== Segment start ==

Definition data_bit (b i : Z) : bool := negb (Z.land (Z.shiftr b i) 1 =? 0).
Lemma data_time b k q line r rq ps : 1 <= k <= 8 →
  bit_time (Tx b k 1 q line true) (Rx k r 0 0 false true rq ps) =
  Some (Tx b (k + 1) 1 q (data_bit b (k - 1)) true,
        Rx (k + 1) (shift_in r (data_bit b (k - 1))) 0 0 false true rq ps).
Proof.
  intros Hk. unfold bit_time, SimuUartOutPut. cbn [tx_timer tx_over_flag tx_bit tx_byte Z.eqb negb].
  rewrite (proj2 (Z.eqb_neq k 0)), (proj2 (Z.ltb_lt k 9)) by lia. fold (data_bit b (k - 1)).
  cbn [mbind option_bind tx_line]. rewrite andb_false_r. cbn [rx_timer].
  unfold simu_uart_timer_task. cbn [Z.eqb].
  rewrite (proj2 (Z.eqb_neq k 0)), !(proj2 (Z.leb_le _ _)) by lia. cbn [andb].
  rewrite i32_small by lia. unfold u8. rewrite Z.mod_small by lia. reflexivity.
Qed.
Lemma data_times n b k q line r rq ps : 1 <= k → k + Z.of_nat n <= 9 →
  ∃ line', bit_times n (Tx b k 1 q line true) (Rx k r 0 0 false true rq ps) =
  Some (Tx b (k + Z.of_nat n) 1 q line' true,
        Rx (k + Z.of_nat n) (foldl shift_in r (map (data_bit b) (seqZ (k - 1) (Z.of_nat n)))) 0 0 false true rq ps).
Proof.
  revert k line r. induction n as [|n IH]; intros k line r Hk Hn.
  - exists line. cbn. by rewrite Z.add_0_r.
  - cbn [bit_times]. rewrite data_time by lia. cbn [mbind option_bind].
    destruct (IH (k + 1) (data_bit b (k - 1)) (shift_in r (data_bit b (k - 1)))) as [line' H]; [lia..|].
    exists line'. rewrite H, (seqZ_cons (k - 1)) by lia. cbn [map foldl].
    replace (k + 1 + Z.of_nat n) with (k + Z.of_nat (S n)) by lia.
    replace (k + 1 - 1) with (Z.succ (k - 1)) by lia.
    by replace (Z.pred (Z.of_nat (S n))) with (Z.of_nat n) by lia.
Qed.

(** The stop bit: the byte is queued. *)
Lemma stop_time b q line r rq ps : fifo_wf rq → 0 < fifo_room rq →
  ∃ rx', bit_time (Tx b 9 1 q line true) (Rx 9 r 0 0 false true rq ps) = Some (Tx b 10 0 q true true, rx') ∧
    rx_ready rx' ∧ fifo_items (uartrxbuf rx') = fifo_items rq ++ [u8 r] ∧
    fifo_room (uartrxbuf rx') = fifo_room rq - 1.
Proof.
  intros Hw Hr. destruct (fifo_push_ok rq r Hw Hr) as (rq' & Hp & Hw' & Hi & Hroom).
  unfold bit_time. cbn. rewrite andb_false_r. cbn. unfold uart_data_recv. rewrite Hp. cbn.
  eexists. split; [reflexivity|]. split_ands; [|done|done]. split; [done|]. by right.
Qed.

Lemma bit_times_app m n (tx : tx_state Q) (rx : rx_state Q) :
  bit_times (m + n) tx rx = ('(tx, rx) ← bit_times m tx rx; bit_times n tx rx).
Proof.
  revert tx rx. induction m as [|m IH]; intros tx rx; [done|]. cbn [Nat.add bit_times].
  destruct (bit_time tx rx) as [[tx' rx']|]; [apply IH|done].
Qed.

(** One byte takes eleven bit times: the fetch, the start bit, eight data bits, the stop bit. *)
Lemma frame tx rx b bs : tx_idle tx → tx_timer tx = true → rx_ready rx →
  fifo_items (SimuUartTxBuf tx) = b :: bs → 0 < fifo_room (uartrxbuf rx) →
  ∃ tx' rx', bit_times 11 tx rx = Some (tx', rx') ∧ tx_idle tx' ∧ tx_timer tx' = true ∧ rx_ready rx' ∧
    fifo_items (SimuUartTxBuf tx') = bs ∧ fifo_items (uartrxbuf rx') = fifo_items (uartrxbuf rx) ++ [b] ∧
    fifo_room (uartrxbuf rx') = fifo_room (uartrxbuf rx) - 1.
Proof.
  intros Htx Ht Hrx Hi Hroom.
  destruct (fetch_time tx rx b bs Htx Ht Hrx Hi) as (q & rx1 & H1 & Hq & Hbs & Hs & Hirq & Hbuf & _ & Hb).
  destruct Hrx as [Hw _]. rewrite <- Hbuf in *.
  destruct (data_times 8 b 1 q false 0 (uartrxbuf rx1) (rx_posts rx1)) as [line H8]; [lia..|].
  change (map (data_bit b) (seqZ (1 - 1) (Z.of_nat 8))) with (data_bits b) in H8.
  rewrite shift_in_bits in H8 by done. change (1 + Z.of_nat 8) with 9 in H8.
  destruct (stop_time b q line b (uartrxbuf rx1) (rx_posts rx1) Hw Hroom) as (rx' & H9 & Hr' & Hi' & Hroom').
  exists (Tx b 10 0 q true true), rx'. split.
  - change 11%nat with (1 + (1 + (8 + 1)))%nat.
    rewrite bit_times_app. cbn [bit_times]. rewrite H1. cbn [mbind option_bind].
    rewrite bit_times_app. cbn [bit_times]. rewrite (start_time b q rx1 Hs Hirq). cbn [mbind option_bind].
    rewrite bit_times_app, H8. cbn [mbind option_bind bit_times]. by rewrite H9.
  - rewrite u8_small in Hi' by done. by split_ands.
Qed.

== Segment end ==

An exact reproduction of all the entries, complete to the last line, is needed.

Definition data_bit (b i : Z) : bool := negb (Z.land (Z.shiftr b i) 1 =? 0).
Lemma data_time b k q line r rq ps : 1 <= k <= 8 →
  bit_time (Tx b k 1 q line true) (Rx k r 0 0 false true rq ps) =
  Some (Tx b (k + 1) 1 q (data_bit b (k - 1)) true,
        Rx (k + 1) (shift_in r (data_bit b (k - 1))) 0 0 false true rq ps).
Proof.
  intros Hk. unfold bit_time, SimuUartOutPut. cbn [tx_timer tx_over_flag tx_bit tx_byte Z.eqb negb].
  rewrite (proj2 (Z.eqb_neq k 0)), (proj2 (Z.ltb_lt k 9)) by lia. fold (data_bit b (k - 1)).
  cbn [mbind option_bind tx_line]. rewrite andb_false_r. cbn [rx_timer].
  unfold simu_uart_timer_task. cbn [Z.eqb].
  rewrite (proj2 (Z.eqb_neq k 0)), !(proj2 (Z.leb_le _ _)) by lia. cbn [andb].
  rewrite i32_small by lia. unfold u8. rewrite Z.mod_small by lia. reflexivity.
Qed.
Lemma data_times n b k q line r rq ps : 1 <= k → k + Z.of_nat n <= 9 →
  ∃ line', bit_times n (Tx b k 1 q line true) (Rx k r 0 0 false true rq ps) =
  Some (Tx b (k + Z.of_nat n) 1 q line' true,
        Rx (k + Z.of_nat n) (foldl shift_in r (map (data_bit b) (seqZ (k - 1) (Z.of_nat n)))) 0 0 false true rq ps).
Proof.
  revert k line r. induction n as [|n IH]; intros k line r Hk Hn.
  - exists line. cbn. by rewrite Z.add_0_r.
  - cbn [bit_times]. rewrite data_time by lia. cbn [mbind option_bind].
    destruct (IH (k + 1) (data_bit b (k - 1)) (shift_in r (data_bit b (k - 1)))) as [line' H]; [lia..|].
    exists line'. rewrite H, (seqZ_cons (k - 1)) by lia. cbn [map foldl].
    replace (k + 1 + Z.of_nat n) with (k + Z.of_nat (S n)) by lia.
    replace (k + 1 - 1) with (Z.succ (k - 1)) by lia.
    by replace (Z.pred (Z.of_nat (S n))) with (Z.of_nat n) by lia.
Qed.

(** The stop bit: the byte is queued. *)
Lemma stop_time b q line r rq ps : fifo_wf rq → 0 < fifo_room rq →
  ∃ rx', bit_time (Tx b 9 1 q line true) (Rx 9 r 0 0 false true rq ps) = Some (Tx b 10 0 q true true, rx') ∧
    rx_ready rx' ∧ fifo_items (uartrxbuf rx') = fifo_items rq ++ [u8 r] ∧
    fifo_room (uartrxbuf rx') = fifo_room rq - 1.
Proof.
  intros Hw Hr. destruct (fifo_push_ok rq r Hw Hr) as (rq' & Hp & Hw' & Hi & Hroom).
  unfold bit_time. cbn. rewrite andb_false_r. cbn. unfold uart_data_recv. rewrite Hp. cbn.
  eexists. split; [reflexivity|]. split_ands; [|done|done]. split; [done|]. by right.
Qed.

Lemma bit_times_app m n (tx : tx_state Q) (rx : rx_state Q) :
  bit_times (m + n) tx rx = ('(tx, rx) ← bit_times m tx rx; bit_times n tx rx).
Proof.
  revert tx rx. induction m as [|m IH]; intros tx rx; [done|]. cbn [Nat.add bit_times].
  destruct (bit_time tx rx) as [[tx' rx']|]; [apply IH|done].
Qed.

(** One byte takes eleven bit times: the fetch, the start bit, eight data bits, the stop bit. *)
Lemma frame tx rx b bs : tx_idle tx → tx_timer tx = true → rx_ready rx →
  fifo_items (SimuUartTxBuf tx) = b :: bs → 0 < fifo_room (uartrxbuf rx) →
  ∃ tx' rx', bit_times 11 tx rx = Some (tx', rx') ∧ tx_idle tx' ∧ tx_timer tx' = true ∧ rx_ready rx' ∧
    fifo_items (SimuUartTxBuf tx') = bs ∧ fifo_items (uartrxbuf rx') = fifo_items (uartrxbuf rx) ++ [b] ∧
    fifo_room (uartrxbuf rx') = fifo_room (uartrxbuf rx) - 1.
Proof.
  intros Htx Ht Hrx Hi Hroom.
  destruct (fetch_time tx rx b bs Htx Ht Hrx Hi) as (q & rx1 & H1 & Hq & Hbs & Hs & Hirq & Hbuf & _ & Hb).
  destruct Hrx as [Hw _]. rewrite <- Hbuf in *.
  destruct (data_times 8 b 1 q false 0 (uartrxbuf rx1) (rx_posts rx1)) as [line H8]; [lia..|].
  change (map (data_bit b) (seqZ (1 - 1) (Z.of_nat 8))) with (data_bits b) in H8.
  rewrite shift_in_bits in H8 by done. change (1 + Z.of_nat 8) with 9 in H8.
  destruct (stop_time b q line b (uartrxbuf rx1) (rx_posts rx1) Hw Hroom) as (rx' & H9 & Hr' & Hi' & Hroom').
  exists (Tx b 10 0 q true true), rx'. split.
  - change 11%nat with (1 + (1 + (8 + 1)))%nat.
    rewrite bit_times_app. cbn [bit_times]. rewrite H1. cbn [mbind option_bind].
    rewrite bit_times_app. cbn [bit_times]. rewrite (start_time b q rx1 Hs Hirq). cbn [mbind option_bind].
    rewrite bit_times_app, H8. cbn [mbind option_bind bit_times]. by rewrite H9.
  - rewrite u8_small in Hi' by done. by split_ands.
Qed.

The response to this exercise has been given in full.